Lemma justified_weaken (allow allow' : World -> Request -> Prop) change w w' : (forall u r, allow u r -> allow' u r) ->
  justified allow change w w' -> justified allow' change w w'.
Proof.
  intros H. induction 1 as [u u' S|u r Hr|u c Hc|u u1 u2 _ IH1 _ IH2];
    [by apply just_silent|by apply just_ask, H|by apply just_write|by etransitivity].
Qed.
Definition submission (app_slug nomad_job : string) (t : Z) : Request :=
  Helper "app.deploy" [("slug", JStr app_slug); ("job", JStr nomad_job)] t.

(** The job was the first thing to be submitted, and the answer confirmed it. *)
Definition submitted (app_slug nomad_job : string) (candidate : string * string) (job_id : string) (v : Z) (w w' : World) : Prop :=
  exists l t, w_requests w' = l ++ submission app_slug nomad_job t :: w_requests w
    /\ confirms candidate job_id v (w_helper w (submission app_slug nomad_job t :: w_requests w)).

(** The job was the only thing to be submitted, and no answer confirmed it. *)
Definition unconfirmed (app_slug nomad_job : string) (candidate : string * string) (job_id : string) (w w' : World) : Prop :=
  exists t, w_requests w' = submission app_slug nomad_job t :: w_requests w
    /\ forall v, ~ confirms candidate job_id v (w_helper w (w_requests w')).

(** How a rollout of [nomad_job] ends *)
Definition rolled_out (application_slug nomad_job : string) (b : Bounds) (check : Svc bool) (w : World)
    (r : result DeploymentResult) (w' : World) : Prop :=
  drifts w w'
  /\ (tally "app.health" w' <= tally "app.health" w + Z.to_nat (bo_attempts b))%nat
  /\ match r with
     | Ok d => exists app_slug candidate job_id w1,
         slug application_slug = Ok app_slug /\ nomad_candidate_identity nomad_job = Ok candidate
         /\ nomad_job_id nomad_job app_slug = Ok job_id
         /\ submitted app_slug nomad_job candidate job_id (dr_nomad_version d) w w'
         /\ drifts w w1 /\ settled (health_query app_slug (dr_nomad_version d) candidate job_id)
                             (dr_nomad_version d) candidate check w1 d w'
         /\ 1 <= dr_observations d <= bo_attempts b /\ tally "app.remove" w' = tally "app.remove" w
     | Raise e =>
         w_requests w' = w_requests w
         \/ (exists app_slug candidate job_id,
              slug application_slug = Ok app_slug /\ nomad_candidate_identity nomad_job = Ok candidate
              /\ nomad_job_id nomad_job app_slug = Ok job_id
              /\ unconfirmed app_slug nomad_job candidate job_id w w')
         \/ exists app_slug candidate job_id v cleaned startup, e = DeploymentFailed cleaned startup
              /\ slug application_slug = Ok app_slug /\ nomad_candidate_identity nomad_job = Ok candidate
              /\ nomad_job_id nomad_job app_slug = Ok job_id
              /\ submitted app_slug nomad_job candidate job_id v w w'
              /\ removed_last w app_slug candidate job_id cleaned w'
              /\ tally "app.remove" w' = S (tally "app.remove" w)
     end.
____
What the task requires: Respond with an exact reproduction of the lines running from the one that contains "(exists app_slug candidate" through the end of the material.

Exercise output:
         \/ (exists app_slug candidate job_id,
              slug application_slug = Ok app_slug /\ nomad_candidate_identity nomad_job = Ok candidate
              /\ nomad_job_id nomad_job app_slug = Ok job_id
              /\ unconfirmed app_slug nomad_job candidate job_id w w')
         \/ exists app_slug candidate job_id v cleaned startup, e = DeploymentFailed cleaned startup
              /\ slug application_slug = Ok app_slug /\ nomad_candidate_identity nomad_job = Ok candidate
              /\ nomad_job_id nomad_job app_slug = Ok job_id
              /\ submitted app_slug nomad_job candidate job_id v w w'
              /\ removed_last w app_slug candidate job_id cleaned w'
              /\ tally "app.remove" w' = S (tally "app.remove" w)
     end.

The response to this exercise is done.